PROMPT:
Among the entries below, find every line that contains the string "Definition", then copy it.

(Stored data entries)
◇ ◇ ◇ ◇ ◇
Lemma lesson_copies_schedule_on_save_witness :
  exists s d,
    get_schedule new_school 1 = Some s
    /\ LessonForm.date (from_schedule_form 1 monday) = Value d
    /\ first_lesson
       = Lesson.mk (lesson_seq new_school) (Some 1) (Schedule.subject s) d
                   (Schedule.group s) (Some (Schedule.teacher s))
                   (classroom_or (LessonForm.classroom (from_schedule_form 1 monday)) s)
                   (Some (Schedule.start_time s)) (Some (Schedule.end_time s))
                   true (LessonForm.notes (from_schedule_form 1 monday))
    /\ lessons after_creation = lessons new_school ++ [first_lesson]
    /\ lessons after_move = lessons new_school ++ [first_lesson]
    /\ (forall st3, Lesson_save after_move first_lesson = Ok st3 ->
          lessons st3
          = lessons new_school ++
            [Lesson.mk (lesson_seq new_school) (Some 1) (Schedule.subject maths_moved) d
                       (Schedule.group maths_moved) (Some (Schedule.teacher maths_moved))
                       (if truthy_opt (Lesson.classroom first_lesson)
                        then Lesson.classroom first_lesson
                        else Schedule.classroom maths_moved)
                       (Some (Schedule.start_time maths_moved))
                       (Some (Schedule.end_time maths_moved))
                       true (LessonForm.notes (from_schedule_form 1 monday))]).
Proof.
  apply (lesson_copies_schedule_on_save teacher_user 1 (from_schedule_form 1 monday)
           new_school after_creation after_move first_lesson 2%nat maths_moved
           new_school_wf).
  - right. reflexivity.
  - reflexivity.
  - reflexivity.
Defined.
◇ ◇ ◇ ◇ ◇
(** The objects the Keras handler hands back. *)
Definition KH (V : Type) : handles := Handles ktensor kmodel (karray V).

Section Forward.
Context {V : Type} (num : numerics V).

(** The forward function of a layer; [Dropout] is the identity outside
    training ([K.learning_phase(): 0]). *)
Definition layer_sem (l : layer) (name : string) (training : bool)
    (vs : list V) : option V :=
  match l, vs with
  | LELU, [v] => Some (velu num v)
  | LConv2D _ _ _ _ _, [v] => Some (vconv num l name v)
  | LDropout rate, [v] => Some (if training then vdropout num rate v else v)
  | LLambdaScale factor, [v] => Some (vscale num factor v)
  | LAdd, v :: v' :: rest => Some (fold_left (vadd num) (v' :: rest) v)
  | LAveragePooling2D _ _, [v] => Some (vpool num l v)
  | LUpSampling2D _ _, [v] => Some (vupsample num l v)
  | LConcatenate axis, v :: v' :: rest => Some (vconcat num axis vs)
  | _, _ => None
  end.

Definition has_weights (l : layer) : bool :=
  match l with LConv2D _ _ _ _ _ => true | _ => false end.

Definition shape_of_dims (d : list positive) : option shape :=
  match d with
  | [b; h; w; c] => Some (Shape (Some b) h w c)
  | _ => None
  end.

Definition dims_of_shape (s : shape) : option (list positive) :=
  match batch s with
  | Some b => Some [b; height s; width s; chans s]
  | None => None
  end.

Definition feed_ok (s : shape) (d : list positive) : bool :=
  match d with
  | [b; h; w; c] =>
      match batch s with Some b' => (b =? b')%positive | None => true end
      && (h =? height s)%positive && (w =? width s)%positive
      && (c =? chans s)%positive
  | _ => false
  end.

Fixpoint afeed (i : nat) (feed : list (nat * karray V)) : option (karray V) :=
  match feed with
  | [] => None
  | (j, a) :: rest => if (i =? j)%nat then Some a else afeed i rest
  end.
◇ ◇ ◇ ◇ ◇
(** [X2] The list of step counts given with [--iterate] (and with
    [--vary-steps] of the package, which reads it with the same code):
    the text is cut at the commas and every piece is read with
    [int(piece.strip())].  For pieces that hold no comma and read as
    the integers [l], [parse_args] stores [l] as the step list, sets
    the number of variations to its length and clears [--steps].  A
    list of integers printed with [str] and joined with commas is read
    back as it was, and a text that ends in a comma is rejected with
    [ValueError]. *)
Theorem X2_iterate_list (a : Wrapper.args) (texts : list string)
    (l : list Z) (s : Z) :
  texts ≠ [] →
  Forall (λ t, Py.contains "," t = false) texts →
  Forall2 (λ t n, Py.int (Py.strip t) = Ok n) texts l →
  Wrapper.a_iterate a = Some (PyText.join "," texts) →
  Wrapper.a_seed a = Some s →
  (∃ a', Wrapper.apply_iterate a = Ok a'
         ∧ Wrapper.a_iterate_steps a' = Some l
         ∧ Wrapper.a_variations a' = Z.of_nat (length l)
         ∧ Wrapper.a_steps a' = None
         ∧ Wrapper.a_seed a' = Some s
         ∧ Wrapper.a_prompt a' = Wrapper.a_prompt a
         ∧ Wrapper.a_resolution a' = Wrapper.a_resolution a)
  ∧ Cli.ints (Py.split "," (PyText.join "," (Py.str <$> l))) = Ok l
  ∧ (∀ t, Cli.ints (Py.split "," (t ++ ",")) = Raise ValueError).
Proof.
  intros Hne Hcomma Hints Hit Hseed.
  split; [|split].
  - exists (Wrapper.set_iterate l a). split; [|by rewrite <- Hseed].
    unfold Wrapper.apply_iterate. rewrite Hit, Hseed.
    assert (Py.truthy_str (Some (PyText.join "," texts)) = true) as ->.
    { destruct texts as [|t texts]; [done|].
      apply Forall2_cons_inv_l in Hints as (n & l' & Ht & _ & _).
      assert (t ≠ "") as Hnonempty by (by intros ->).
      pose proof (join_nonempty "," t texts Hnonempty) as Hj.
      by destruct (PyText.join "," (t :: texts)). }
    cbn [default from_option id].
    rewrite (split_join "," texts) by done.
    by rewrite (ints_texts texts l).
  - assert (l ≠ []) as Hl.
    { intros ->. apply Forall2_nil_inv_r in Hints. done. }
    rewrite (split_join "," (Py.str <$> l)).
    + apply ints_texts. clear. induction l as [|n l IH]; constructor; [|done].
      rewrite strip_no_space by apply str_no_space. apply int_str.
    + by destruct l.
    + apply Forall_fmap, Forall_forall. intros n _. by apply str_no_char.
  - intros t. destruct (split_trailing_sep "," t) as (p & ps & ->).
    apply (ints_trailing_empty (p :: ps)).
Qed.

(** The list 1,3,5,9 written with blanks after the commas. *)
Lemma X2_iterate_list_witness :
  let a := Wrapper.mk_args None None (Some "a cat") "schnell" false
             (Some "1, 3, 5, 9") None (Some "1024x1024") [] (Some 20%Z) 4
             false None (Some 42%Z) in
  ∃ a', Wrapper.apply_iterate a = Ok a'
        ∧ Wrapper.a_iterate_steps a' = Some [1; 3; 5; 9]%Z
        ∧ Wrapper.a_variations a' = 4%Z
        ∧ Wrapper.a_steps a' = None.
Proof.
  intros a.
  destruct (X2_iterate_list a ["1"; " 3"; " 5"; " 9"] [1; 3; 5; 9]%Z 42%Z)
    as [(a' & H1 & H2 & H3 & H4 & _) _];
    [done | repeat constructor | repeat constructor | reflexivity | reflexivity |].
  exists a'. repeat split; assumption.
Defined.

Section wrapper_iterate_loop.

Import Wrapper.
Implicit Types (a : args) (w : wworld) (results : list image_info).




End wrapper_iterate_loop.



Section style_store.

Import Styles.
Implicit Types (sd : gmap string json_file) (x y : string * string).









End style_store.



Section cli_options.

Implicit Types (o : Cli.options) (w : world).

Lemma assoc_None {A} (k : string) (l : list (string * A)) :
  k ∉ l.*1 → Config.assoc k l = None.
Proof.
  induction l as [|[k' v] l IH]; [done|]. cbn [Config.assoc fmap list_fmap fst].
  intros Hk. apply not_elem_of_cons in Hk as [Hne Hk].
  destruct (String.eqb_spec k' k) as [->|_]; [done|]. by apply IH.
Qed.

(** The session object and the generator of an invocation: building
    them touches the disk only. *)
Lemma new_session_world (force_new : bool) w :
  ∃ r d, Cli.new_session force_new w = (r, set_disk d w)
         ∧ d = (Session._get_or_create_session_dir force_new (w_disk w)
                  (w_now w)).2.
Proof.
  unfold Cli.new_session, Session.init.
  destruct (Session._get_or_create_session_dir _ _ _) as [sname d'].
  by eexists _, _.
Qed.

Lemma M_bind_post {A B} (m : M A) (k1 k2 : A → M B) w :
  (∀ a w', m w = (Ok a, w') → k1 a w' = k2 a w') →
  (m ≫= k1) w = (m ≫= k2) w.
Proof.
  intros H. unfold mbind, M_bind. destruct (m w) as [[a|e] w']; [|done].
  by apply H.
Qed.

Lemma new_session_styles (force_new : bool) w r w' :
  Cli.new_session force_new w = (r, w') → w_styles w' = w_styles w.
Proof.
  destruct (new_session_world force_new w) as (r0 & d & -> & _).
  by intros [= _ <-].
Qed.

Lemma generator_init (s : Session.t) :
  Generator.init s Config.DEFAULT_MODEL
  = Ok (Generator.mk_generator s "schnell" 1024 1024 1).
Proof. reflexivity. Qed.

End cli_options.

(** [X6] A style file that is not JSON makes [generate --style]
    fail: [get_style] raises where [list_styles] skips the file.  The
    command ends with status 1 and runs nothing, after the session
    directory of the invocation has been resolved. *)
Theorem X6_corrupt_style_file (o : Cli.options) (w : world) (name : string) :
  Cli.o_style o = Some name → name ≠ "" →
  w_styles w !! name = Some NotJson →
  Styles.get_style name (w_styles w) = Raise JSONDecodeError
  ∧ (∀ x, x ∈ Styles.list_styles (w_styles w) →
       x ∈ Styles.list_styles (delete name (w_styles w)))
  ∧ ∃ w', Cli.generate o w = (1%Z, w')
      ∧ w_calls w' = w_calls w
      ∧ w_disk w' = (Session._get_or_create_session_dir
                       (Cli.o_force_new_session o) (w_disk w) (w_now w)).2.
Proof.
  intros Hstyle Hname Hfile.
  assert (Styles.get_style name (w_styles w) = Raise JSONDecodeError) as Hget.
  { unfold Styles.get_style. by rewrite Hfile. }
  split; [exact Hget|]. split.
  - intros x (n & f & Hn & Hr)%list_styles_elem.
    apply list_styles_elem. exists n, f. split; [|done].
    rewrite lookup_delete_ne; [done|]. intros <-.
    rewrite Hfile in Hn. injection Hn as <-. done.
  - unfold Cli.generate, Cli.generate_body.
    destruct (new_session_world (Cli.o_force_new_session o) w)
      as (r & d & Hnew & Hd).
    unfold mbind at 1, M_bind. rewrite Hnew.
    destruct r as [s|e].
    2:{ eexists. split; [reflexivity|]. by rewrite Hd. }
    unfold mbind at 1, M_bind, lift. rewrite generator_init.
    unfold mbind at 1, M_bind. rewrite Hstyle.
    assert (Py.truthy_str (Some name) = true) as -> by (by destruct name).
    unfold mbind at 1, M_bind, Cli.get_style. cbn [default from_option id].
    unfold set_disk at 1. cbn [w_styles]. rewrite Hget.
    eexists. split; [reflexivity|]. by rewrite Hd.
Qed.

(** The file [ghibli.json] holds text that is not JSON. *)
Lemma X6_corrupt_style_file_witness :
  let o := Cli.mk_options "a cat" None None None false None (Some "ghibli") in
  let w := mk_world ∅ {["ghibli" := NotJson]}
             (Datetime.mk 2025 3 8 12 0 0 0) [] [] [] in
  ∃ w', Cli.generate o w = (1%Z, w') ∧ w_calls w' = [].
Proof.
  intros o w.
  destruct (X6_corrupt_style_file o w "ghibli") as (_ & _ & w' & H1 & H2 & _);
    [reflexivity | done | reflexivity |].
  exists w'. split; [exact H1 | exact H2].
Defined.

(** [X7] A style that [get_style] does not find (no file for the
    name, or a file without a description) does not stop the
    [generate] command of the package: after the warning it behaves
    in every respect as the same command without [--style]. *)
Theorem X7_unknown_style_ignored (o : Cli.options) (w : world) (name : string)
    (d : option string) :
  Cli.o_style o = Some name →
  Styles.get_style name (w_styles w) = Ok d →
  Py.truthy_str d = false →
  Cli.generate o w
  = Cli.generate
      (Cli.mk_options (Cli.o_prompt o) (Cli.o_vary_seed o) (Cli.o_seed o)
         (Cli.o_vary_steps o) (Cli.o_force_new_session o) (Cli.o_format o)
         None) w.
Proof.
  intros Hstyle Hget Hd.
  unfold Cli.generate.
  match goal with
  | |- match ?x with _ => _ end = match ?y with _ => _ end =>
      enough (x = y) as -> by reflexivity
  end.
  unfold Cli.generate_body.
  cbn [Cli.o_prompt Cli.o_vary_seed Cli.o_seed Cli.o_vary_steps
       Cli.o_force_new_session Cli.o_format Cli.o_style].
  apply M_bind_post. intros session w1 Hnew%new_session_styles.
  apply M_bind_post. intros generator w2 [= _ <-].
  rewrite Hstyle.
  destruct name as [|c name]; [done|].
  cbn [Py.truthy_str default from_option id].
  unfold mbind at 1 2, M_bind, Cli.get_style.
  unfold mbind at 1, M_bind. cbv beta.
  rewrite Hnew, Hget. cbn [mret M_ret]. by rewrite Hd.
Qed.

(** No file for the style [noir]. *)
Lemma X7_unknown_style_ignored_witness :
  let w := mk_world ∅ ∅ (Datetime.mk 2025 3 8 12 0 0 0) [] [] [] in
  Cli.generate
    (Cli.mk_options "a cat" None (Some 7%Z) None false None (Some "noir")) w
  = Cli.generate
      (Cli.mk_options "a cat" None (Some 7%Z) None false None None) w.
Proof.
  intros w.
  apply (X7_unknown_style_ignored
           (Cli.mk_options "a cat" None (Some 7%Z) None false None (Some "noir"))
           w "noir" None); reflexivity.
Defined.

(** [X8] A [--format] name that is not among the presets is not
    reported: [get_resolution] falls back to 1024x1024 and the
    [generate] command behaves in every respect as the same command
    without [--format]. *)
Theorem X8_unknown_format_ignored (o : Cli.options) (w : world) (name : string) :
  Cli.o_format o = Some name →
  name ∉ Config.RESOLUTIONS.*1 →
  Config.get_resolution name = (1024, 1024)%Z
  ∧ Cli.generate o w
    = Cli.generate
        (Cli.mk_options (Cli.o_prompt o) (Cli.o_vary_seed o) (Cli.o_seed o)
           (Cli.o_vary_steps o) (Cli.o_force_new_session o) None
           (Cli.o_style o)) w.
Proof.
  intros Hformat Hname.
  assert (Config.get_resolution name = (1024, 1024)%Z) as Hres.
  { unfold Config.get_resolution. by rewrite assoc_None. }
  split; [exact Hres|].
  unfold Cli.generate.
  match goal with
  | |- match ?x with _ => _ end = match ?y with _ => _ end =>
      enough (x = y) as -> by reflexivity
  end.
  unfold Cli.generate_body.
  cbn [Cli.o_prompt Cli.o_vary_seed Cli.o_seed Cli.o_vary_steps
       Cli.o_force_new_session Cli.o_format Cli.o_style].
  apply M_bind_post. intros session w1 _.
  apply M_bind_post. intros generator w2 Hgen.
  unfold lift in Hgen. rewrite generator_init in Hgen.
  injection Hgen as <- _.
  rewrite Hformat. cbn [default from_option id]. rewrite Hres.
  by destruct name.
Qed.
◇ ◇ ◇ ◇ ◇
SOLUTION FOR THIS EXERCISE:
Definition KH (V : Type) : handles := Handles ktensor kmodel (karray V).
Definition layer_sem (l : layer) (name : string) (training : bool)
Definition has_weights (l : layer) : bool :=
Definition shape_of_dims (d : list positive) : option shape :=
Definition dims_of_shape (s : shape) : option (list positive) :=
Definition feed_ok (s : shape) (d : list positive) : bool :=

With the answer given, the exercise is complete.